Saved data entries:
(* ===== verification/Segment.v ===== *)
(** * Segmentation

    Models [crates/ccs-policy/src/segment.rs]: the deterministic split of a
    wire body into segments, the freshness boundary and the recency window. *)
From S2P Require Import Prelude RStr Core Config Wire.

Local Open Scope Z_scope.

Record Segment := mkSegment {
  seg_index : nat;
  kind : SegmentKind;
  byte_offset : ByteOffset;
  token_estimate : TokenCount;
  generation : Generation;
  pinned : bool;
  is_current : bool;
  seg_is_true_human : bool;
  source_uuids : list MessageId;
}.

(** The argument of [push]. *)
Record Build := mkBuild {
  b_kind : SegmentKind;
  b_generation : Z;
  b_pinned : bool;
  b_is_true_human : bool;
  b_source_uuids : list MessageId;
  b_raws : list RawValue;
  b_rendered : rstr;
}.

(** The accumulator [push] mutates: the segments and the running offset. *)
Record SegState := mkSegState { st_segments : list Segment; st_offset : Z }.

Definition push (st : SegState) (build : Build) : SegState :=
  let index := length (st_segments st) in
  mkSegState
    (st_segments st ++
     [mkSegment index (b_kind build) (st_offset st)
        (estimate_chars_proxy (b_rendered build)) (b_generation build) (b_pinned build)
        false (b_is_true_human build) (b_source_uuids build)])
    (st_offset st + raws_len (b_raws build)).

Definition message_id (index : nat) : MessageId := MessageId_new (dec_of_nat index).

(** [uuid.parse::<usize>().ok()], the inverse every consumer uses. *)
Definition message_index (u : MessageId) : option nat := parse_usize (MessageId_as_str u).

Definition has_client_tool_use (c : MessageContent) : bool :=
  anyb is_client_tool_use (blocks c).

Definition is_true_human (c : MessageContent) : bool := is_string c.

Section Segmentation.
Context `{SerdeJson}.

Definition paired_user (msgs : list WireMessage) (i : nat) : option nat :=
  m ← msgs !! i;
  let use_ids := omap tool_use_id (filterb is_client_tool_use (blocks (content m))) in
  match use_ids with
  | [] => None
  | _ =>
      let j := S i in
      u ← msgs !! j;
      if decide (role u = Role_User) then
        if anyb (fun b => is_tool_result b &&
                   match tool_use_id b with Some id => contains id use_ids | None => false end)
                (blocks (content u))
        then Some j else None
      else None
  end.

(** The message loop; [fuel] bounds the iterations, each of which advances
    [i] by at least one. *)
Fixpoint segment_messages (fuel : nat) (msgs : list WireMessage) (i : nat) (gen : Z)
    (st : SegState) : SegState :=
  match fuel with
  | O => st
  | S fuel =>
      match msgs !! i with
      | None => st
      | Some m =>
          match role m with
          | Role_Assistant =>
              match paired_user msgs i with
              | Some j =>
                  match msgs !! j with
                  | None => st
                  | Some u =>
                      segment_messages fuel msgs (S j) gen
                        (push st (mkBuild ToolPair gen false false
                           [message_id i; message_id j]
                           (raws (content m) ++ raws (content u))
                           (rendered (content m) ++ rendered (content u))))
                  end
              | None =>
                  segment_messages fuel msgs (S i) gen
                    (push st (mkBuild AssistantTurn gen (has_client_tool_use (content m)) false
                       [message_id i] (raws (content m)) (rendered (content m))))
              end
          | Role_User =>
              let gen := u32_add gen 1 in
              segment_messages fuel msgs (S i) gen
                (push st (mkBuild UserTurn gen false (is_true_human (content m))
                   [message_id i] (raws (content m)) (rendered (content m))))
          | Role_System =>
              segment_messages fuel msgs (S i) gen
                (push st (mkBuild System gen false false
                   [message_id i] (raws (content m)) (rendered (content m))))
          end
      end
  end.

Definition push_envelope (st : SegState) (k : SegmentKind) (raw : option RawValue) : SegState :=
  match raw with
  | None => st
  | Some r => push st (mkBuild k 0 false false [] [r] r)
  end.

Definition mark_last (segs : list Segment) : list Segment :=
  match last segs with
  | None => segs
  | Some s =>
      take (length segs - 1) segs ++
      [mkSegment (seg_index s) (kind s) (byte_offset s) (token_estimate s) (generation s)
         true true (seg_is_true_human s) (source_uuids s)]
  end.

Definition segment_prompt (body : WireBody) : list Segment :=
  let st := mkSegState [] 0 in
  let st := push_envelope st Tools (body_tools body) in
  let st := push_envelope st System (body_system body) in
  let msgs := messages body in
  mark_last (st_segments (segment_messages (length msgs) msgs 0 0 st)).
End Segmentation.

(** ** Freshness and recency *)

Definition Z_cmp : Z -> Z -> comparison := Z.compare.

Definition fresh_boundary (segments : list Segment) : Generation :=
  let gens := dedup (sort_by Z_cmp (filterb (fun g => 0 <? g) (generation <$> segments))) in
  default 0 (gens !! (length gens - 2)%nat).

Definition is_recency_protected (seg : Segment) (segments : list Segment) (cfg : PolicyConfig) : bool :=
  (length segments - recency_window_n cfg <=? seg_index seg)%nat.

Definition is_prune_candidate (seg : Segment) (segments : list Segment) (cfg : PolicyConfig) : bool :=
  negb (pinned seg) && negb (is_recency_protected seg segments cfg).

(** ** The canonical bytes of a segment ([payload.rs]) *)

Definition segment_payload_bytes (seg : Segment) (body : WireBody) : list byte :=
  concat (as_bytes <$>
    concat ((fun m => raws (content m)) <$>
      omap (fun i => messages body !! i) (omap message_index (source_uuids seg)))).

(** ** Facts about [push] *)

(** The segments a run of builds appends, from position [n] and offset [off]. *)
Fixpoint built (n : nat) (off : Z) (bs : list Build) : list Segment :=
  match bs with
  | [] => []
  | b :: bs =>
      mkSegment n (b_kind b) off (estimate_chars_proxy (b_rendered b)) (b_generation b)
        (b_pinned b) false (b_is_true_human b) (b_source_uuids b)
      :: built (S n) (off + raws_len (b_raws b)) bs
  end.

Lemma foldl_push bs : forall st,
  st_segments (foldl push st bs) = st_segments st ++ built (length (st_segments st)) (st_offset st) bs.
Proof.
  induction bs as [|b bs IH]; intros st; simpl; [by rewrite app_nil_r|].
  rewrite IH. unfold push at 1 2 3. cbn [st_segments st_offset]. rewrite <- app_assoc. simpl.
  do 3 f_equal. rewrite length_app. simpl. lia.
Qed.

Lemma built_lookup bs : forall n off k s,
  built n off bs !! k = Some s <->
  exists b, bs !! k = Some b /\
    s = mkSegment (n + k) (b_kind b) (off + sumZ (raws_len ∘ b_raws <$> take k bs))
          (estimate_chars_proxy (b_rendered b)) (b_generation b) (b_pinned b) false
          (b_is_true_human b) (b_source_uuids b).
Proof.
  induction bs as [|b bs IH]; intros n off k s; [split; [done | by intros (b & Hb & _)]|].
  destruct k as [|k]; cbn [built lookup list_lookup take].
  - rewrite Nat.add_0_r, fmap_nil, Z.add_0_r. split; [intros; simplify_eq; eauto | by intros (b' & ? & ->); simplify_eq].
  - rewrite IH, Nat.add_succ_r, fmap_cons, sumZ_cons.
    split; intros (b' & Hb & ->); exists b'; (split; [done|]); f_equal; simpl; lia.
Qed.

Lemma built_length bs : forall n off, length (built n off bs) = length bs.
Proof. induction bs; intros; simpl; [done | by rewrite IHbs]. Qed.

Lemma built_uuids bs : forall n off, source_uuids <$> built n off bs = b_source_uuids <$> bs.
Proof. induction bs as [|b bs IH]; intros; simpl; [done | by rewrite IH]. Qed.

(** ** The message loop against its specification

    [Split msgs i g bs]: from message [i], in generation [g], the messages up
    to the end are cut into the builds [bs]: an assistant message goes with the
    user message that answers its tool calls, everything else stands alone. *)
Section Splitting.
Context `{SerdeJson}.
Implicit Types (msgs : list WireMessage) (bs : list Build).

Inductive Split msgs : nat -> Z -> list Build -> Prop :=
| split_end i g : msgs !! i = None -> Split msgs i g []
| split_pair i g m u bs :
    msgs !! i = Some m -> role m = Role_Assistant ->
    paired_user msgs i = Some (S i) -> msgs !! S i = Some u -> role u = Role_User ->
    Split msgs (S (S i)) g bs ->
    Split msgs i g
      (mkBuild ToolPair g false false [message_id i; message_id (S i)]
         (raws (content m) ++ raws (content u))
         (rendered (content m) ++ rendered (content u)) :: bs)
| split_assistant i g m bs :
    msgs !! i = Some m -> role m = Role_Assistant -> paired_user msgs i = None ->
    Split msgs (S i) g bs ->
    Split msgs i g
      (mkBuild AssistantTurn g (has_client_tool_use (content m)) false [message_id i]
         (raws (content m)) (rendered (content m)) :: bs)
| split_user i g m bs :
    msgs !! i = Some m -> role m = Role_User ->
    Split msgs (S i) (u32_add g 1) bs ->
    Split msgs i g
      (mkBuild UserTurn (u32_add g 1) false (is_true_human (content m)) [message_id i]
         (raws (content m)) (rendered (content m)) :: bs)
| split_system i g m bs :
    msgs !! i = Some m -> role m = Role_System ->
    Split msgs (S i) g bs ->
    Split msgs i g
      (mkBuild System g false false [message_id i]
         (raws (content m)) (rendered (content m)) :: bs).

Lemma paired_user_Some msgs i j :
  paired_user msgs i = Some j ->
  j = S i /\ exists m u ub id, msgs !! i = Some m /\ msgs !! S i = Some u /\ role u = Role_User /\
    ub ∈ blocks (content u) /\ is_tool_result ub = true /\ tool_use_id ub = Some id /\
    exists mb, mb ∈ blocks (content m) /\ is_client_tool_use mb = true /\ tool_use_id mb = Some id.
Proof.
  unfold paired_user. intros P. destruct (msgs !! i) as [m|]; simplify_eq/=.
  set (ids := omap tool_use_id _) in P.
  assert (ids <> [] -> exists u, msgs !! S i = Some u /\ j = S i /\ role u = Role_User /\
    exists ub id, ub ∈ blocks (content u) /\ is_tool_result ub = true /\
      tool_use_id ub = Some id /\ id ∈ ids) as K.
  { intros N. destruct ids as [|x ids'] eqn:E; [done|]. rewrite <- E in *.
    destruct (msgs !! S i) as [u|]; simplify_eq/=. case_decide; [|done].
    destruct (anyb _ _) eqn:A; [|done]. simplify_eq. exists u. split_and!; try done.
    apply anyb_spec in A as (ub & Hub & A). destruct (tool_use_id ub) as [id|] eqn:T; [|by rewrite andb_false_r in A].
    apply andb_true_iff in A as [A1 A2]. rewrite contains_true in A2. eauto 10. }
  destruct (decide (ids = [])) as [E|N]; [by rewrite E in P|].
  destruct (K N) as (u & Hu & -> & R & ub & id & A1 & A2 & A3 & A4).
  split; [done|]. exists m, u, ub, id. split_and!; try done.
  unfold ids in A4. apply list_elem_of_omap in A4 as (mb & Hmb & T).
  apply elem_of_filterb in Hmb as [? ?]. eauto.
Qed.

EXERCISE REQUIREMENTS: A bare number is all that is asked for: the count of lines above that include "body".

RESPONSE BOX: 7